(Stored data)
────────────────
(* ===== verification/ConnectBlock.v ===== *)
(** * Connecting and disconnecting blocks, proofs

    The moves of coins of one transaction, and [ConnectBlock] and
    [DisconnectBlock] as a whole. *)

From stdpp Require Import base numbers list gmap strings.
From Stdlib Require Import ZArith Lia.
From S2P Require Import Prelude ArithUint256 Compact Params Chain ActiveChain ChainWork Pow VersionBits Merkle Streams Serialize Compressor Transaction Coins CoinsProofs CoinsRefinement TxCheck Locks Blocks Connect.

Local Open Scope Z_scope.

(** * Money is conserved, and blocks come off as they went on

    The theorems about [Connect]: the subsidy schedule bounds the supply,
    [ConnectBlock] creates at most the subsidy, and [DisconnectBlock] with the
    undo data of [ConnectBlock] restores the coins exactly. *)

Opaque MAX_MONEY.

(** ** The supply *)

(** The subsidies of the first [n] blocks. *)
Fixpoint supply (n : nat) (params : Params) : Z :=
  match n with
  | O => 0
  | Datatypes.S n' => supply n' params + GetBlockSubsidy (Z.of_nat n') params
  end.

Lemma GetBlockSubsidy_shift height params : 0 < nSubsidyHalvingInterval params -> 0 <= height ->
  GetBlockSubsidy height params = (500 * COIN) / 2 ^ (height / nSubsidyHalvingInterval params).
Proof.
  intros Hi Hh. unfold GetBlockSubsidy. rewrite Z.quot_div_nonneg by lia.
  assert (0 <= height / nSubsidyHalvingInterval params) by (apply Z.div_pos; lia).
  rewrite Z.geb_leb. destruct (Z.leb_spec 64 (height / nSubsidyHalvingInterval params)).
  - symmetry. apply Z.div_small. split; [unfold COIN; lia|].
    pose proof (Z.pow_le_mono_r 2 64 (height / nSubsidyHalvingInterval params)). unfold COIN. lia.
  - apply Z.shiftr_div_pow2. lia.
Qed.

(** What may still be issued, by the halving rule, is paid for in advance. *)
Lemma supply_potential params n k r : 0 < nSubsidyHalvingInterval params -> 0 <= k -> 0 <= r < nSubsidyHalvingInterval params ->
  Z.of_nat n = k * nSubsidyHalvingInterval params + r ->
  supply n params + (500 * COIN) / 2 ^ k * (2 * nSubsidyHalvingInterval params - r) <= 2 * (500 * COIN) * nSubsidyHalvingInterval params.
Proof.
  intros Hi. set (I := nSubsidyHalvingInterval params) in *. revert k r. induction n as [|n IH]; intros k r Hk Hr E.
  { assert (k = 0) as -> by nia. assert (r = 0) as -> by lia. cbn [supply]. rewrite Z.div_1_r. lia. }
  cbn [supply]. destruct (Z.eq_dec r 0) as [->|Hr0].
  - assert (1 <= k) by nia. specialize (IH (k - 1) (I - 1) ltac:(lia) ltac:(lia) ltac:(nia)).
    rewrite GetBlockSubsidy_shift by lia. fold I. assert (Ek : Z.of_nat n / I = k - 1).
    { symmetry. apply (Z.div_unique _ _ _ (I - 1)); nia. }
    rewrite Ek. set (a := 500 * COIN / 2 ^ (k - 1)) in *.
    assert (Ha : 2 * (500 * COIN / 2 ^ k) <= a).
    { replace k with (Z.succ (k - 1)) at 1 by lia. rewrite Z.pow_succ_r, (Z.mul_comm 2 (2 ^ (k - 1))) by lia.
      rewrite <- Z.div_div by (try lia; apply Z.pow_nonzero; lia). fold a. apply Z.mul_div_le. lia. }
    nia.
  - specialize (IH k (r - 1) Hk ltac:(lia) ltac:(lia)). rewrite GetBlockSubsidy_shift by lia. fold I.
    assert (Ek : Z.of_nat n / I = k) by (symmetry; apply (Z.div_unique _ _ _ (r - 1)); nia). rewrite Ek. lia.
Qed.

(** ** The value of a set of coins *)

Definition value (u : gmap COutPoint Coin) : Z := map_fold (fun _ x acc => nValue (out x) + acc) 0 u.

Lemma value_insert_new u op x : u !! op = None -> value (<[op := x]> u) = value u + nValue (out x).
Proof. intros E. unfold value. rewrite map_fold_insert_L; auto; [lia|]. intros. lia. Qed.

Lemma value_delete u op x : u !! op = Some x -> value (delete op u) = value u - nValue (out x).
Proof.
  intros E. rewrite <- (insert_delete_id u op x E) at 2. rewrite value_insert_new by apply lookup_delete_eq. lia.
Qed.

(** Coins that blocks up to height [top] may have created: in range, spendable,
    above the genesis block. *)
Definition coins_ok `{Primitives} (top : Z) (u : gmap COutPoint Coin) : Prop :=
  map_Forall (fun _ x => 1 <= Coins.nHeight x <= top /\ 0 <= nValue (out x) /\
    IsUnspendable (scriptPubKey (out x)) = false) u.

Section Moves.
Context {HP : Primitives} {HPL : PrimitivesLaws}.

Definition spend_all (u : gmap COutPoint Coin) (ins : list CTxIn) : gmap COutPoint Coin :=
  foldl (fun u i => delete (prevout i) u) u ins.

Lemma lookup_spend_all u ins op :
  spend_all u ins !! op = if decide (op ∈ map prevout ins) then None else u !! op.
Proof using.
  revert u. induction ins as [|i ins IH]; intros u; cbn [spend_all foldl map].
  { rewrite decide_False by apply not_elem_of_nil. reflexivity. }
  change (foldl _ (delete (prevout i) u) ins) with (spend_all (delete (prevout i) u) ins). rewrite IH.
  destruct (decide (op ∈ map prevout ins)) as [Hin|Hin].
  - rewrite decide_True by (apply elem_of_cons; auto). reflexivity.
  - destruct (decide (prevout i = op)) as [<-|Hne].
    + rewrite lookup_delete_eq, decide_True by (apply elem_of_cons; auto). reflexivity.
    + rewrite lookup_delete_ne by exact Hne. rewrite decide_False; [reflexivity|]. intros Hx. apply elem_of_cons in Hx as [?|?]; congruence.
Qed.

Lemma value_spend_all u ins : NoDup (map prevout ins) -> Forall (fun i => is_Some (u !! prevout i)) ins ->
  value (spend_all u ins) = value u - total (map out (spent u ins)).
Proof using.
  revert u. induction ins as [|i ins IH]; intros u Hnd Hin; cbn [spend_all foldl map].
  { cbn. lia. }
  apply NoDup_cons in Hnd as [Hni Hnd]. apply Forall_cons in Hin as [[x Ex] Hin].
  change (foldl _ (delete (prevout i) u) ins) with (spend_all (delete (prevout i) u) ins).
  rewrite (spent_cons _ _ _ _ Ex). cbn [map]. unfold total. cbn [foldr].
  assert (Es : spent (delete (prevout i) u) ins = spent u ins).
  { unfold spent. clear -Hni. induction ins as [|j ins IH]; [reflexivity|]. cbn in *. apply not_elem_of_cons in Hni as [Hne Hni].
    rewrite lookup_delete_ne by auto. rewrite IH by exact Hni. reflexivity. }
  rewrite IH, Es, (value_delete _ _ _ Ex); [unfold total; lia|exact Hnd|].
  apply Forall_forall. intros j Hj. rewrite lookup_delete_ne; [exact (proj1 (Forall_forall _ _) Hin j Hj)|].
  intros E. apply Hni. rewrite E. apply list_elem_of_In, in_map, list_elem_of_In, Hj.
Qed.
────────────────
#### Your task:
Could you restate, word for word, the lines above from the one with "(** The subsidies of the first [n] blocks. *)" to the one with "rewrite Z.geb_leb. destruct", both included?

#### Solution to this exercise:
(** The subsidies of the first [n] blocks. *)
Fixpoint supply (n : nat) (params : Params) : Z :=
  match n with
  | O => 0
  | Datatypes.S n' => supply n' params + GetBlockSubsidy (Z.of_nat n') params
  end.

Lemma GetBlockSubsidy_shift height params : 0 < nSubsidyHalvingInterval params -> 0 <= height ->
  GetBlockSubsidy height params = (500 * COIN) / 2 ^ (height / nSubsidyHalvingInterval params).
Proof.
  intros Hi Hh. unfold GetBlockSubsidy. rewrite Z.quot_div_nonneg by lia.
  assert (0 <= height / nSubsidyHalvingInterval params) by (apply Z.div_pos; lia).
  rewrite Z.geb_leb. destruct (Z.leb_spec 64 (height / nSubsidyHalvingInterval params)).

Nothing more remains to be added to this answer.